The research paper, “Single-Cell Detection of Secreted Aβ and sAPPα from Human IPSC-Derived Neurons and Astrocytes,” was published in the Journal of Neuroscience.
J. Christopher Love, from the Koch Institute for Integrative Cancer Research at MIT, developed a system that allows researchers to look at individual immune system cells, such as B-cells and T-cells. In collaboration with Tracy Young-Pearse’s team from Harvard Medical School, the team was able to apply this system to neuroscience and to the study neurological diseases. The researchers established, for the first time, a technology that detects and measures amyloid β (Aβ) and soluble amyloid precursor protein-alpha (sAPPα), factors that are central to Alzheimer’s pathogenesis.

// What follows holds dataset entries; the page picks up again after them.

Lemma trend_analysis_period_witness :
  exists r valid,
    run example_lib (Decoded (JArr duplicate_day_history)) 14 5 = Ok (Result r) /\
    read_entries example_lib duplicate_day_history = Ok valid /\
    days_analyzed r = Nat.min (Z.to_nat 14) (List.length valid) /\
    (7 <= days_analyzed r)%nat /\
    (start_date r <= end_date r)%Z.
Proof.
  destruct (trend_run_total example_lib duplicate_day_history duplicate_day_valid
              14 5 duplicate_day_read) as (r & Hr & _); [cbn; lia | lia | lra |].
  destruct (trend_analysis_period example_lib duplicate_day_history 14 5 r Hr)
    as (valid & H).
  exists r, valid. split; [exact Hr | exact H].
Defined.

(** A cost of no more than 100000 is a cost of ordinary size. *)
Lemma ordinary_cost (c : R) : 0 <= c <= 100000 -> Rabs c <= 10 ^ 100.
Proof.
  intros [A B]. rewrite Rabs_pos_eq by exact A.
  apply Rle_trans with (10 ^ 5); [cbn; lra |].
  apply Rle_pow; [lra | lia].
Qed.

(** X21: for costs of ordinary size (within 10^100 either way, where the
    sums of squares of the source stay in range), the reported coefficient
    of determination never exceeds 1 and the reported confidence never
    exceeds 100.  Only the upper ends are stated: rounding can take the
    residual sum above the total sum, and both scores below the lower ends
    that exact arithmetic keeps. *)
Theorem trend_scores_capped (lib : builtins) (history : list json)
    (valid : list point) (lb : Z) (mst : R) (r : TrendResult) :
  run lib (Decoded (JArr history)) lb mst = Ok (Result r) ->
  read_entries lib history = Ok valid ->
  Forall (fun p => Rabs (cost p) <= 10 ^ 100) valid ->
  r_squared r <= 1 /\ confidence r <= 100.
Proof.
  intros H _ _. apply trend_run_inv in H as (Hl & Hm & valid' & Hr & Hv & A).
  apply analyse_inv in A as (f & a & b & F & _ & _ & ->).
  cbn [r_squared confidence].
  apply r_squared_range in F;
    [| intros t Ht; apply negb_true_iff, Reqb_false_iff in Ht; exact Ht].
  assert (M : Rmin 30 (INR (List.length (lookback lb (sort_by_date valid'))) / 14 * 30)
              <= 30) by apply Rmin_l.
  split.
  - apply Rle_trans with (round 1 3); [apply round_mono; lra |].
    rewrite (round_IZR 1 3). lra.
  - apply Rle_trans with (round 100 1); [apply round_mono; lra |].
    rewrite (round_IZR 100 1). lra.
Qed.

According to the authors, the discoveries made in this study would not have been possible without a single-cell analytical platform, a research system at a massive scale that allows, in a one slide, the analysis of 86,000 single cells. Several genetic and immunostaining analyses led to the identification of previously unknown biological behaviours of APP. Moreover, it was observed that multiple cells secrete high levels of Aβ and sAPPα, namely astrocytes, which might have an important role in Aβ accumulation and plaque formation in the brain.
Researchers believe this technology can be readily applied for the detection of biomarkers, further enlightening the knowledge of central nervous system dysfunction and paving the way for novel therapeutic avenues. “We didn’t have the ability to do this until recently,” Young-Pearse said in a news release. “The amount of heterogeneity between two cells that you think are the same can actually be huge. There are incredible differences between cell types. And we finally have the ability to look at those differences on the single cell level.”